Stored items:
---------------

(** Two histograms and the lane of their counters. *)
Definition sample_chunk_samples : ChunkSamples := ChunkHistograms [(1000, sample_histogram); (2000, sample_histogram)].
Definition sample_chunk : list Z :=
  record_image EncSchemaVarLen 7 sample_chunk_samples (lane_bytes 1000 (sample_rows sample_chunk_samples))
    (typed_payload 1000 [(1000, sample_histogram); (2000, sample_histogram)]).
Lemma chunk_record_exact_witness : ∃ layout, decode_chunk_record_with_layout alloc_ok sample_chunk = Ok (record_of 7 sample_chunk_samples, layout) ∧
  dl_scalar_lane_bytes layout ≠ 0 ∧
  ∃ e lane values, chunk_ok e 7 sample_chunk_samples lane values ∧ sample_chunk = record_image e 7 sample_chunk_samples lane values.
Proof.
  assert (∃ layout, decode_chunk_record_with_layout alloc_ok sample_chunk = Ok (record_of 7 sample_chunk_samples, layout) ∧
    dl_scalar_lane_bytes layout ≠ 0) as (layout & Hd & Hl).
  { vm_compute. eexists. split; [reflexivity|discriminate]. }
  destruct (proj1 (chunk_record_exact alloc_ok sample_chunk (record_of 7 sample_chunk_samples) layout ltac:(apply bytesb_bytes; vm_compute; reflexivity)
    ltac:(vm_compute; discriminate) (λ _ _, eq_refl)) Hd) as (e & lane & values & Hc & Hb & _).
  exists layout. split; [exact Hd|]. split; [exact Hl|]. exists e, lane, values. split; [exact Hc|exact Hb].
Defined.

---------------

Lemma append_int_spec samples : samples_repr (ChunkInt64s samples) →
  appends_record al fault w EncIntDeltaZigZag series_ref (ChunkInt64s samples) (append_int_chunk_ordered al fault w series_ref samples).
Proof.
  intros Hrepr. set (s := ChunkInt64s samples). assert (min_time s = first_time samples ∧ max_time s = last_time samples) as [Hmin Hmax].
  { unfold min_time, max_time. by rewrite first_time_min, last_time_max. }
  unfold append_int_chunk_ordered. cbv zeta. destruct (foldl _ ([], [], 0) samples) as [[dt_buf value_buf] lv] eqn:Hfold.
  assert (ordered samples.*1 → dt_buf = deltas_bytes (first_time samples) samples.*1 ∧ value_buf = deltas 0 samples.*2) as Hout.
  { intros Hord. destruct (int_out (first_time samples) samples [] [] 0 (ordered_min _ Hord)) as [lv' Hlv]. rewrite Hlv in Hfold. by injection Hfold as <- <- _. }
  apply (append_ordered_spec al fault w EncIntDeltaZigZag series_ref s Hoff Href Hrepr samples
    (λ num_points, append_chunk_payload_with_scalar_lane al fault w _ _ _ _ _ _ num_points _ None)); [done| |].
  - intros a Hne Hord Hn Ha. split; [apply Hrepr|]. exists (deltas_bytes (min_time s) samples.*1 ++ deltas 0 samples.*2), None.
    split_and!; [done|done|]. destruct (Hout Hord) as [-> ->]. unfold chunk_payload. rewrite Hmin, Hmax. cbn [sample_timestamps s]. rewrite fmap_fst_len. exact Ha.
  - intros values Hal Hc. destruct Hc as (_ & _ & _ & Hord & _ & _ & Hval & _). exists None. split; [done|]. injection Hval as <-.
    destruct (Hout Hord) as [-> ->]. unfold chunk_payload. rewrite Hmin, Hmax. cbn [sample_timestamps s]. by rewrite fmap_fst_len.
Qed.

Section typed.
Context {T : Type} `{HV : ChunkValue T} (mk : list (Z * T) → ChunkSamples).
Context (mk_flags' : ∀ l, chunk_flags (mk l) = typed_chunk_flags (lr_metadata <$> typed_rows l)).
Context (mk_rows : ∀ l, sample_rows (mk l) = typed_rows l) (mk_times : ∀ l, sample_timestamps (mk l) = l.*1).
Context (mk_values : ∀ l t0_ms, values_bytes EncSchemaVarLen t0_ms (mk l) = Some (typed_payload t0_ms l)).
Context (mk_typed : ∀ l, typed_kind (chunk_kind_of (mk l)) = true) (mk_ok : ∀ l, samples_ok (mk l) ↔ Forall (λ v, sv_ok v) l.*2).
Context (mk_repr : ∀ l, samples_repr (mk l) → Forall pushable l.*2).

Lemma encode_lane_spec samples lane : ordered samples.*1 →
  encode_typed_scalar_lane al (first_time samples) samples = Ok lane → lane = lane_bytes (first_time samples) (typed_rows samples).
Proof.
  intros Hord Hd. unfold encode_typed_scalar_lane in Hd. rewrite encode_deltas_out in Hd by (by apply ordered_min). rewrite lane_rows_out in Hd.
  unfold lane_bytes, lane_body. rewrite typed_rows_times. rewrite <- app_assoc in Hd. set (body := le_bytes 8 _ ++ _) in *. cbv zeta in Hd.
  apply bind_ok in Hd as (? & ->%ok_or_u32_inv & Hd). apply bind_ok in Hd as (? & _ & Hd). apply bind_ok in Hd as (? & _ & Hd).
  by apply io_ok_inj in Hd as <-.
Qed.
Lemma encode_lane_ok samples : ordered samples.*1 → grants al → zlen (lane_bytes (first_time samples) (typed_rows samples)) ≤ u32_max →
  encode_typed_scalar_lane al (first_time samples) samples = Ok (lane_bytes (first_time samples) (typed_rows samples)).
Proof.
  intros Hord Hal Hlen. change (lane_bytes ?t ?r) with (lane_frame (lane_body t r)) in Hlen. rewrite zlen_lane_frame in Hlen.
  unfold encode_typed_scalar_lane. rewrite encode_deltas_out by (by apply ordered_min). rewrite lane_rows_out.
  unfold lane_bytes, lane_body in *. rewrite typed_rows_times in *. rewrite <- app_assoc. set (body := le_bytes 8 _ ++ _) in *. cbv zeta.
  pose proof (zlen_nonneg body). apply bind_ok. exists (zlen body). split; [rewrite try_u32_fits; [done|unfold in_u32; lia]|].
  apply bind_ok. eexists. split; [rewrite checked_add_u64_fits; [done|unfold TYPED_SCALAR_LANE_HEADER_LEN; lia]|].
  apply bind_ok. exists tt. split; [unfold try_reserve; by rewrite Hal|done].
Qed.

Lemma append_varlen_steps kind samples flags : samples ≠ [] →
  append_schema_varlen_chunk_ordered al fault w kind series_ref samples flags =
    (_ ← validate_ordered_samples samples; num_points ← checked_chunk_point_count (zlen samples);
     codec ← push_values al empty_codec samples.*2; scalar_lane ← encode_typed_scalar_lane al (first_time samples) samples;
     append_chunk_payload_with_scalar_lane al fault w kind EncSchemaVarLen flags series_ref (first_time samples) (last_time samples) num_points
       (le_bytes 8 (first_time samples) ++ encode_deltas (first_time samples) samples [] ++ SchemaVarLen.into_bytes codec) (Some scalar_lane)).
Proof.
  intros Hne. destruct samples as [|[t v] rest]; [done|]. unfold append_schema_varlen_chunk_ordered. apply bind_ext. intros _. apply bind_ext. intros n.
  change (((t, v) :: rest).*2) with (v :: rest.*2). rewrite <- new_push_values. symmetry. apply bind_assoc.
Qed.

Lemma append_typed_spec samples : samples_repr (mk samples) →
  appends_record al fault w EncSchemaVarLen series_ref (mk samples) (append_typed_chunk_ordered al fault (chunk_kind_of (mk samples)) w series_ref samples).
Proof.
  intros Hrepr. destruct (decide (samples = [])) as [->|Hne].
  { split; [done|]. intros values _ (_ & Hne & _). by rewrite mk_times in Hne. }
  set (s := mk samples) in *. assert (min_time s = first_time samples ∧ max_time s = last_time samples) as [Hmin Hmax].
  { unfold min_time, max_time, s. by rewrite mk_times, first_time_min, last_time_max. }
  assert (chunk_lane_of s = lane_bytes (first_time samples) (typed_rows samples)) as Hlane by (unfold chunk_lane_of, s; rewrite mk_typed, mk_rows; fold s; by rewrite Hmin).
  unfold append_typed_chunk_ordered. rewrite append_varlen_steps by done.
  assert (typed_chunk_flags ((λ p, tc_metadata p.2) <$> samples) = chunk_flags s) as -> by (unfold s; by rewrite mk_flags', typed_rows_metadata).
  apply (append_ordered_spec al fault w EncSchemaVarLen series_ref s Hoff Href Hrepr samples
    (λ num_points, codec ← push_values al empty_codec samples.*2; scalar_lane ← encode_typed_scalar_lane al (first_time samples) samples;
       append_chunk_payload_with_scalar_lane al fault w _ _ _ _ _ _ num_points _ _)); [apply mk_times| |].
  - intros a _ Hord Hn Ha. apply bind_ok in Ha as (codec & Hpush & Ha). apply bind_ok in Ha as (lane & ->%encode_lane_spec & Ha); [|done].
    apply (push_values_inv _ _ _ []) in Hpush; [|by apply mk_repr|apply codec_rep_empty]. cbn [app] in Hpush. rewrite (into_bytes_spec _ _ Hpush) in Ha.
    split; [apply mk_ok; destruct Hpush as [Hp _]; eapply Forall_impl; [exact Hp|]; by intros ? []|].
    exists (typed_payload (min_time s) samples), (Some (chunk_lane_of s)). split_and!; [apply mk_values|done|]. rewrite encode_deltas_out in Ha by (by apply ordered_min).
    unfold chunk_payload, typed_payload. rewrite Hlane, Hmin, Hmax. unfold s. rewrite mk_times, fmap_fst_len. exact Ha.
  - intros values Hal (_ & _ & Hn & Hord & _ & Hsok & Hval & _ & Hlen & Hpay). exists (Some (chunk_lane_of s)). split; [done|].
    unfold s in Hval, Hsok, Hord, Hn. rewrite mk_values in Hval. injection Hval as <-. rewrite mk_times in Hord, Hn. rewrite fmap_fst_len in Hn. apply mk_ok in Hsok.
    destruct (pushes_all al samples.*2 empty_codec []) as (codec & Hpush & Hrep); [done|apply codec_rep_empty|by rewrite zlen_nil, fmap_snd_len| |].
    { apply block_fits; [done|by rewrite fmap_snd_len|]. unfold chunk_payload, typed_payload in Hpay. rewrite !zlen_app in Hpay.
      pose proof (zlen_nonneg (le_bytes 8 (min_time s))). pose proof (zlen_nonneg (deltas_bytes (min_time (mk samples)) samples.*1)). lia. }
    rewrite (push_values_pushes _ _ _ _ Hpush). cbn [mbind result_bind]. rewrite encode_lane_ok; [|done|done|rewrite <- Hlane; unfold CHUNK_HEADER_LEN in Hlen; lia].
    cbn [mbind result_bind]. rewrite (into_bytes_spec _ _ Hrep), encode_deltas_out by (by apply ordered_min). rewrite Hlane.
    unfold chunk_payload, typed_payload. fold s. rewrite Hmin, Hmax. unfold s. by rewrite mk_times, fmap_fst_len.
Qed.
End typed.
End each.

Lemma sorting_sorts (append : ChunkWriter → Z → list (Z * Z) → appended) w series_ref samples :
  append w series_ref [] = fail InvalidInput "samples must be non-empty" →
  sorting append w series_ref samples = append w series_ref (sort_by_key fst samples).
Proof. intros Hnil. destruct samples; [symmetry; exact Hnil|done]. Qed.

---------------

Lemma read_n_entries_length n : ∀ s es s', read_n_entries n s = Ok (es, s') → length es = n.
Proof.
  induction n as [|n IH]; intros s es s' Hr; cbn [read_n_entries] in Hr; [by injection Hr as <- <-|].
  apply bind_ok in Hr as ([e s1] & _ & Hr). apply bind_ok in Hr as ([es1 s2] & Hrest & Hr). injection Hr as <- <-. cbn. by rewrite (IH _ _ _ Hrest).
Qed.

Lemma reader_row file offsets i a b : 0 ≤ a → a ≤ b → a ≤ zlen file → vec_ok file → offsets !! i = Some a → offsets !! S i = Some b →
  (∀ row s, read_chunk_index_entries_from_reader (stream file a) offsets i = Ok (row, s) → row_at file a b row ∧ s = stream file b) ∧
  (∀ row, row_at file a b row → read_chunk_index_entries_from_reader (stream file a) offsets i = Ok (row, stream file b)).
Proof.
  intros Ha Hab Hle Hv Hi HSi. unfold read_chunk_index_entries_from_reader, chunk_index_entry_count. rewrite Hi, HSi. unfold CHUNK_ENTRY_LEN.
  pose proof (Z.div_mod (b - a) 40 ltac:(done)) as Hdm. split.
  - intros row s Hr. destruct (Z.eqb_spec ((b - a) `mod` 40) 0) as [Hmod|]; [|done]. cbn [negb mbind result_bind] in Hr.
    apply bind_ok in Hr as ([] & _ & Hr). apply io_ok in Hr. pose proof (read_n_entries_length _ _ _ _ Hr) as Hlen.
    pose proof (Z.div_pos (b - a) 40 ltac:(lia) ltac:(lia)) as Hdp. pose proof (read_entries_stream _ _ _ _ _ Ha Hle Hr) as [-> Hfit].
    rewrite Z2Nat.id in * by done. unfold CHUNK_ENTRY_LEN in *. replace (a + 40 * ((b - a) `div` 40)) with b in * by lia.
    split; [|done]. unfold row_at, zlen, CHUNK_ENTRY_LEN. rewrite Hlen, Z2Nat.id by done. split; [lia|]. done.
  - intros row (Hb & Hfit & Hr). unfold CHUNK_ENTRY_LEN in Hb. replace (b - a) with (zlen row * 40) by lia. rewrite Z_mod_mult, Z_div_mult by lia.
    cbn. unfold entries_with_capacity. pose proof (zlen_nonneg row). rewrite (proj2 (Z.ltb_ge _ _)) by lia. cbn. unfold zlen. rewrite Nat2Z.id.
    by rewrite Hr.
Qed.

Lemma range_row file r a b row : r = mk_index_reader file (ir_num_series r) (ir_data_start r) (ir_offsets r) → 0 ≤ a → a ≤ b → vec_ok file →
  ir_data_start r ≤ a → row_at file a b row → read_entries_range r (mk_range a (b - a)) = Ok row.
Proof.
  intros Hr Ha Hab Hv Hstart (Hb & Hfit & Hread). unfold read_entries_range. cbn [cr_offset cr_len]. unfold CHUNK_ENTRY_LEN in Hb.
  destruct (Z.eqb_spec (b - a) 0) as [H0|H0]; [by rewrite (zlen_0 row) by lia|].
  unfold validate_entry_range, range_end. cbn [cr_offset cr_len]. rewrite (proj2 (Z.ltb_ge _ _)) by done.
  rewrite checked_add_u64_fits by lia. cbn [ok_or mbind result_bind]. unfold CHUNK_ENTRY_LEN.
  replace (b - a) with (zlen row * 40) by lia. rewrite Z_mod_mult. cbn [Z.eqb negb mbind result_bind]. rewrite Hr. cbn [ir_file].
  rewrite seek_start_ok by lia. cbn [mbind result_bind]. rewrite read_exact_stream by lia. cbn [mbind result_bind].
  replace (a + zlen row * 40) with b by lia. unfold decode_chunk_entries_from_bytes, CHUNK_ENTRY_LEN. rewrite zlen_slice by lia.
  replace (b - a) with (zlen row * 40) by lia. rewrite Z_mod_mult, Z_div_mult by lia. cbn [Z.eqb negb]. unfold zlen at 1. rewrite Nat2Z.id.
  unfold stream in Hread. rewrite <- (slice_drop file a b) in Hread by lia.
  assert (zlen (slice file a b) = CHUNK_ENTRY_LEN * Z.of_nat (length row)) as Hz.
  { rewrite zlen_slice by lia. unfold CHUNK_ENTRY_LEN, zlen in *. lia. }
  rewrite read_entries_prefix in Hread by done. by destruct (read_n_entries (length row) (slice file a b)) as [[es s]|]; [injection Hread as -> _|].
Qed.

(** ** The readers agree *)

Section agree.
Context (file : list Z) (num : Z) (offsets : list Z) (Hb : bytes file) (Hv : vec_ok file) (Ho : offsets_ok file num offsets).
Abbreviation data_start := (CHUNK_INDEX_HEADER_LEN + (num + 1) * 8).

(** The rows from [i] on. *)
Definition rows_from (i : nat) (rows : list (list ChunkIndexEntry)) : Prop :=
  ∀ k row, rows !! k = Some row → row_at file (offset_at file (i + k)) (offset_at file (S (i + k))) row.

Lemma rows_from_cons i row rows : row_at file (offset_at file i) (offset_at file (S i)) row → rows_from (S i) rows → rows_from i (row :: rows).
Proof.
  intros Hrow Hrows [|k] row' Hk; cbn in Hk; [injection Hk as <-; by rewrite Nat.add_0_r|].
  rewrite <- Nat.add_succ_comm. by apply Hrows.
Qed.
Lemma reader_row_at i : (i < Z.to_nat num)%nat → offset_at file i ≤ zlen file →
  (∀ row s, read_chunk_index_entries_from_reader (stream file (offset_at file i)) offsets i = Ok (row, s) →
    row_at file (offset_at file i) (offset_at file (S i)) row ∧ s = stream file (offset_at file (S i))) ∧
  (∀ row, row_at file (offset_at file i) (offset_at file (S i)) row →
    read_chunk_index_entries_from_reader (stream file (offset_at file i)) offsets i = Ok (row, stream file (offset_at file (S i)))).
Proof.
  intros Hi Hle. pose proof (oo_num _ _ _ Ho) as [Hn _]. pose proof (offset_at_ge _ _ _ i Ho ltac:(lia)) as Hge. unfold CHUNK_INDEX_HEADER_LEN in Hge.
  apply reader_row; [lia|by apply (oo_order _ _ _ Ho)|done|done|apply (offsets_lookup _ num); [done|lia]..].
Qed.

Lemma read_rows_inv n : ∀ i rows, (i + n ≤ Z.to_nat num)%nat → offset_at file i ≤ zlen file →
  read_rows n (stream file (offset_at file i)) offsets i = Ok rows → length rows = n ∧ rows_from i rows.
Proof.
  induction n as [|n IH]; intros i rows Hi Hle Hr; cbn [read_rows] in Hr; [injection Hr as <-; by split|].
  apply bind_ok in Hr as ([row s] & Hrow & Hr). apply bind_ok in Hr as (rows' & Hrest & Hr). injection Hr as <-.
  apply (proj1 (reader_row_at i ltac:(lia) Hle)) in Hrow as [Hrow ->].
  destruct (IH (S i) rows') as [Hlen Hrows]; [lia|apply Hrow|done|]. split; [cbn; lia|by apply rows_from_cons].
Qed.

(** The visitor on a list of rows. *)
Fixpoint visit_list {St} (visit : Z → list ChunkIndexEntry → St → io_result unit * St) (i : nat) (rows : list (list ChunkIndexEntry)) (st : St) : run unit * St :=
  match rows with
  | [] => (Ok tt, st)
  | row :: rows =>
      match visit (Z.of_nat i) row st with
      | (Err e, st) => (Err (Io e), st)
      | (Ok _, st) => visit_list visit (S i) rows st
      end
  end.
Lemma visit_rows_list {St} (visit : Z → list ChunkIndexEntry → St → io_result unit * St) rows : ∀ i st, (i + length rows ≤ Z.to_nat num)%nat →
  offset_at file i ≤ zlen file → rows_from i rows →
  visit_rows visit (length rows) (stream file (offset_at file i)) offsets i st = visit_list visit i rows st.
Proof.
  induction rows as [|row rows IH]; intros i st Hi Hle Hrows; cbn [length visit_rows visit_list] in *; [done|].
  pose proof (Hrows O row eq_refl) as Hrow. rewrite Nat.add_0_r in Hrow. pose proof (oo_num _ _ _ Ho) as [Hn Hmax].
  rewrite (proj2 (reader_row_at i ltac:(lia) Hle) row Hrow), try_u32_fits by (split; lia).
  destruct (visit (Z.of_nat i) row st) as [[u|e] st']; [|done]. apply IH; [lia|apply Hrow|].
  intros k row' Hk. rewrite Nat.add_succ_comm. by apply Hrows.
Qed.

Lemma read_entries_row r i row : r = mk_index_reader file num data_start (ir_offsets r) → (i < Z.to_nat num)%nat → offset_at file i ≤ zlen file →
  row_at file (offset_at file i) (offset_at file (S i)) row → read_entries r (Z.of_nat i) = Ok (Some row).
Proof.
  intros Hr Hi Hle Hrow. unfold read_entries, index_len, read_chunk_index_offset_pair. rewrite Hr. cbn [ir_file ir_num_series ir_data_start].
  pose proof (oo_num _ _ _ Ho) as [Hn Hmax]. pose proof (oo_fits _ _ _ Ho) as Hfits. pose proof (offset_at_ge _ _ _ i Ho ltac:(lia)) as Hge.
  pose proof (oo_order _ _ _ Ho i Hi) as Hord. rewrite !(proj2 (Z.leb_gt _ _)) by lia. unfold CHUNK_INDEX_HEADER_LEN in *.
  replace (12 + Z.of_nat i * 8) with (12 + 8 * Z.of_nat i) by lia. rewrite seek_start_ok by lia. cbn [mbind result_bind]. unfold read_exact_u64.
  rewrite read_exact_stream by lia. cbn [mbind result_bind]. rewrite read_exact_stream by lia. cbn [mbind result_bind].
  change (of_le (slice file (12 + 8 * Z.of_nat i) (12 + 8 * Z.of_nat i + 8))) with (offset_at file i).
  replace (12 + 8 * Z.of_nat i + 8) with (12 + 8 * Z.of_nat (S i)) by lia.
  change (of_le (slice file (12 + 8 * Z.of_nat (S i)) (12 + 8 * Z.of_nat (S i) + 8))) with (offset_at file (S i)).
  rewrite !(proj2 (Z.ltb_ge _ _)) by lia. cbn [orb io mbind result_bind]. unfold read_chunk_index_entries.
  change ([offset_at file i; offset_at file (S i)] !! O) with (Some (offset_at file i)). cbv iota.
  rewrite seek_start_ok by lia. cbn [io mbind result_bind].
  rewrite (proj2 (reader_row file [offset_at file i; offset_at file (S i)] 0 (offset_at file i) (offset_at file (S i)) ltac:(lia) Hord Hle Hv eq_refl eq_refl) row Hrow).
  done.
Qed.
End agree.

---------------

*WORK ITEM:*
Tally the lines in the records containing the string "Hsok"; output only the tally.

*RESPONSE:*
2